The new solution is outside-in combining engines and rules to activate larger supply chain visions.”

The objective of Cecere’s vision of decision support in supply chain planning is to leverage data to its fullest. Achieving that goal has been challenging. During an interview about supply chain planning in the digital age, the SupplyChainBrain (SCB) staff asked Madhav Durbha, Vice President of Industry Strategy at Kinaxis, “In the past, the biggest dream of supply chain planners was they wanted more information. Now they have the information, but are they making the best use of it? Are they inundated, are they flooded by it, or can they actually turn it into something actionable to create more accurate plans in the supply chain?”[3] Like Cecere, Durbha sees a real need to break data silos and leverage information in a new way. He responded to the questions asked by the SCB staff this way:

“[Supply chain planners] are absolutely flooded with a lot of information. The data sources and the types of data are exploding. … What’s limiting them, from a supply chain planning perspective, is … the technologies and the paradigms under which most of the companies are working today. These paradigms have been around for 20 years. These are typically batch-oriented, you do a demand plan, and then you push it over to supply plan. Then you do capacity planning, so on and so forth. In such a very linear cadence-oriented processes, where there are multiple handoffs, there’s typically a lot of silos in that and a lot of latency in that. But the need of the hour really is the … the ability to know sooner and act faster, and they’re not able to do that. It’s like engaging in modern warfare, using swords and horses.

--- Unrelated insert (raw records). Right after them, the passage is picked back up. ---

(** The texts handed to the clipboard, oldest first. *)
Fixpoint copies (l : list (Z * event)) : list str :=
  match l with
  | [] => []
  | (_, Copy text) :: l' => text :: copies l'
  | _ :: l' => copies l'
  end.

(** The clock readings at which the clipboard was written. *)
Fixpoint copy_times (l : list (Z * event)) : list Z :=
  match l with
  | [] => []
  | (t, Copy _) :: l' => t :: copy_times l'
  | _ :: l' => copy_times l'
  end.

(** The sizes asked of [f.read], oldest first. *)
Fixpoint read_sizes (l : list (Z * event)) : list Z :=
  match l with
  | [] => []
  | (_, Read n) :: l' => n :: read_sizes l'
  | _ :: l' => read_sizes l'
  end.

(** A clipboard text without its decoration. *)
Definition undecorate (text : str) : str :=
  let inner := skipn (length decoration_prefix) text in
  firstn (length inner - length decoration_suffix) inner.

(** The undecorated chunks handed to the clipboard so far. *)
Definition emitted (w : world) : list str := map undecorate (copies (log w)).

(** The trailing partial line of a chunk, as the loop computes it. *)
Definition carry_of (chunk : str) : str :=
  slice_from chunk (rfind chunk newline + 1).

(** The chunks put end to end, each one after the first without the
    carry-over that leads it; [carry] is the carry-over of the first chunk
    of the list. *)
Fixpoint reassemble_from (carry : str) (chunks : list str) : str :=
  match chunks with
  | [] => []
  | c :: rest => skipn (length carry) c ++ reassemble_from (carry_of c) rest
  end.

Definition reassemble (chunks : list str) : str := reassemble_from [] chunks.

(** The lines of a text, without their newline characters, as
    [s.split('\n')] gives them. *)
Fixpoint lines (s : str) : list str :=
  match s with
  | [] => [[]]
  | c :: t =>
      if Ascii.eqb c newline then [] :: lines t
      else match lines t with
           | l :: ls => (c :: l) :: ls
           | [] => [[c]]
           end
  end.

Definition has_newline (s : str) : bool := existsb (Ascii.eqb newline) s.

(** Every line of [s] is shorter than [n]. *)
Definition lines_shorter (n : Z) (s : str) : bool :=
  forallb (fun l => len l <? n) (lines s).

(** The events of one pass that hands [chunk] to the clipboard, after a
    read of [size] characters. *)
Definition pass_events (size : Z) (chunk : str) : list event :=
  [Read size; Copy (decorate chunk); Print copied_message; Sleep 3].

(** [s.endswith('\n')] *)
Definition endswith_newline (s : str) : bool :=
  match rev s with
  | c :: _ => Ascii.eqb c newline
  | [] => false
  end.

(** The log entries of the events [es], all stamped [t]. *)
Definition stamped (t : Z) (es : list event) : list (Z * event) :=
  map (pair t) es.

(** The file of the scenario: [a], [b] and [c], a newline after each. *)
Definition abc_lines : str :=
  lit "a" ++ [newline] ++ lit "b" ++ [newline] ++ lit "c" ++ [newline].

(** The carry after the chunks [chunks], [carry] being the one before
    them. *)
Definition carry_after (carry : str) (chunks : list str) : str :=
  fold_left (fun _ c => carry_of c) chunks carry.

(** The loop variable and the world agree with the file [file]: what has
    been put together from the chunks and what is still unread make up the
    file, and [prepend] is the trailing partial line of the former. *)
Definition tracks (file : str) (prepend : str) (w : world) : Prop :=
  reassemble (emitted w) ++ unread w = file /\
  prepend = carry_of (reassemble (emitted w)) /\
  prepend = carry_after [] (emitted w).

(** A log in which every clipboard write is followed by the console
    message and a pause of 3, both started at the same clock reading, and
    by nothing else before the clock has advanced by 3. *)
Fixpoint paced (l : list (Z * event)) : Prop :=
  match l with
  | [] => True
  | (t, Copy _) :: rest =>
      (exists later,
          rest = (t, Print copied_message) :: (t, Sleep 3) :: later /\
          Forall (fun te => t + 3 <= fst te) later) /\
      paced rest
  | _ :: rest => paced rest
  end.

(** A text [pre] after which a new line begins: nothing, or a text that
    ends with a newline. *)
Definition at_line_start (pre : str) : Prop :=
  pre = [] \/ endswith_newline pre = true.

(** The chunk [c] holds the line [l] whole, its newline included. *)
Definition holds_line (l : str) (c : str) : Prop :=
  exists u v, c = u ++ l ++ newline :: v.

(** The chunks of the loop by themselves, for at most [fuel] passes on a
    file whose unread part is [unread]: each is
    [prepend + f.read(chunk_size - len(prepend))], the first empty one
    ends the list, and the next [prepend] is
    [chunk[chunk.rfind('\n') + 1:]]. *)
Fixpoint raw_chunks
    (fuel : nat) (chunk_size : Z) (prepend unread : str) : list str :=
  match fuel with
  | O => []
  | S fuel' =>
      let (data, rest) := read (chunk_size - len prepend) unread in
      let chunk := prepend ++ data in
      if falsy chunk then []
      else chunk ::
           raw_chunks fuel' chunk_size
             (slice_from chunk (rfind chunk newline + 1)) rest
  end.

(** Every line of the list, counted with the newline that ended it, has
    at most [n] characters; the last line of the list was not ended by a
    newline and is counted without. *)
Fixpoint lines_fit (n : Z) (ls : list str) : bool :=
  match ls with
  | [] => true
  | l :: rest =>
      match rest with
      | [] => len l <=? n
      | _ :: _ => (len l + 1 <=? n) && lines_fit n rest
      end
  end.

(** The chunk size is negative, or every line of the file, counted with
    its newline when it has one, has at most [chunk_size] characters. *)
Definition readable (chunk_size : Z) (file : str) : bool :=
  (chunk_size <? 0) || lines_fit chunk_size (lines file).

(** [lines_fit] for a first line that has [cur] characters more than the
    list shows. *)
Definition fits_from (n cur : Z) (ls : list str) : bool :=
  match ls with
  | [] => true
  | l :: rest =>
      match rest with
      | [] => cur + len l <=? n
      | _ :: _ => (cur + len l + 1 <=? n) && lines_fit n rest
      end
  end.

(** ** The script run as a program *)

(** The path in the [__main__] block. *)
Definition script_path : string := "filesystem-test.ansi".

(** What a run of the program comes to: [open] raised because there is no
    file to read under the path, or [split_chinked_lines] was entered and
    got as far as the outcome says. *)
Inductive run : Type :=
| OpenFailed
| Entered (o : outcome).

(** The [__main__] block on a file system [fs] that gives the text stored
    under a path, if any; the call leaves [chunk_size] to its default. *)
Definition main (fuel : nat) (fs : string -> option str) : run :=
  match fs script_path with
  | None => OpenFailed
  | Some text => Entered (split_chinked_lines fuel text default_chunk_size)
  end.

(** ** The definitions on small inputs *)

Example rfind_last_of_two :
  rfind (lit "a" ++ [newline] ++ lit "b" ++ [newline] ++ lit "c") newline = 3.
Proof. reflexivity. Qed.

Example rfind_none : rfind (lit "abc") newline = -1.
Proof. reflexivity. Qed.

Example slice_from_negative : slice_from (lit "abcd") (-1) = lit "d".
Proof. reflexivity. Qed.

Example slice_from_past_end : slice_from (lit "abcd") 7 = [].
Proof. reflexivity. Qed.

Example read_past_end : read 4 (lit "ab") = (lit "ab", []).
Proof. reflexivity. Qed.

Example read_negative : read (-2) (lit "abc") = (lit "abc", []).
Proof. reflexivity. Qed.

Example lines_of_scenario : lines abc_lines = [lit "a"; lit "b"; lit "c"; []].
Proof. reflexivity. Qed.

Example run_with_open_last_line :
  let file := lit "a" ++ [newline] ++ lit "bc" in
  exists w,
    split_chinked_lines 4 file 4 = Running (lit "bc") w /\
    emitted w = [file; lit "bc"; lit "bc"; lit "bc"] /\
    read_sizes (log w) = [4; 2; 2; 2] /\
    copy_times (log w) = [0; 3; 6; 9].
Proof. eexists. repeat split. Qed.

(** ** Facts about the Python primitives *)

Section Primitives.

Lemma len_nonneg (s : str) : 0 <= len s.
Proof. unfold len. lia. Qed.

Lemma len_app (a b : str) : len (a ++ b) = len a + len b.
Proof. unfold len. rewrite length_app. lia. Qed.

Lemma falsy_nil (s : str) : falsy s = true <-> s = [].
Proof. destruct s; simpl; split; congruence. Qed.

Lemma read_app (size : Z) (u : str) :
  fst (read size u) ++ snd (read size u) = u.
Proof.
  unfold read. destruct (size <? 0); simpl.
  - apply app_nil_r.
  - apply firstn_skipn.
Qed.

Lemma read_len (size : Z) (u : str) :
  0 <= size -> len (fst (read size u)) <= size.
Proof.
  intros Hs. unfold read.
  destruct (size <? 0) eqn:E; [lia|]. simpl. unfold len.
  pose proof (firstn_le_length (Z.to_nat size) u). lia.
Qed.

Lemma read_nil (size : Z) : read size [] = ([], []).
Proof.
  unfold read. destruct (size <? 0); [reflexivity|].
  now rewrite firstn_nil, skipn_nil.
Qed.

Lemma read_zero (u : str) : read 0 u = ([], u).
Proof. reflexivity. Qed.

Lemma has_newline_In (s : str) : has_newline s = true <-> In newline s.
Proof.
  unfold has_newline. rewrite existsb_exists. split.
  - intros (x & Hx & E). apply Ascii.eqb_eq in E. now subst.
  - intros H. exists newline. split; [assumption | apply Ascii.eqb_refl].
Qed.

Cecere asserts most planners begin planning from the supply side. She believes they should start from the customer side. She explains, “[There needs to be] a focus on customer-centric processes that combine replenishment, transportation and order management optimization logic along with Available-to-Promise and Allocation rule sets.” Her most interesting concepts focus on perspective. She believes too many planners focus on orders as a signal of demand instead of appropriate customer-related data. She explains, “The use of a rules-based ontology to combine customer and product strategies while recognizing that an order is not an order and a customer is not a customer. Using channel data, the solution will enable outside-in processes from the customer back. The new solution will enable the orchestration of substitution logic, and give preference to replenishment based on customer prioritization and market requirements. Today, companies orchestrate replenishment based on orders. The issue? The order is not a good representation of true demand. The new solutions overlay software robots to enable the autonomous supply chain to sense, learn and act while driving bi-directional orchestration.”

 

Concluding thoughts

 

Although companies need to lean heavily on data and artificial intelligence, human planners are still required. There’s a reason Cecere stressed “decision support” as the new planning paradigm. Human planners are being supported; but, they need information age tools to help them. Durbha observed, “[Planners, at the very least,] need to run a plan overnight to come back with an answer tomorrow. We live in the world of Uber. When I … ask for a ride, 5 minutes later the car shows up. That’s the world we live in today, and it’s exactly the same paradigm that is needed for planning, as well. They’re not able to do that, the planners are exporting the plans from these batch engines into Excel spreadsheets and trying to do as much as they can within these Excel spreadsheets, and that is causing lot of Excel proliferation within organizations as well. And inconsistencies and scope of increased manual errors, that’s part of the challenge.” The technologies noted by Cecere will help bring planners into the information age and help their companies transform into digital enterprises. Decisions remain a critical part of every business and decision support should be widely embraced at all levels of an organization.

 

Footnotes
[1] Lora Cecere, “Head Scratcher,” Supply Chain Shaman, 25 April 2019.
[2] Michael C. Mankins and Lori Sherer, “Creating value through advanced analytics,” Bain Brief, 11 February 2015.
[3] Melissa Clow, “Supply chain planning in the digital age,” Kinaxis Blog, 30 June 2017.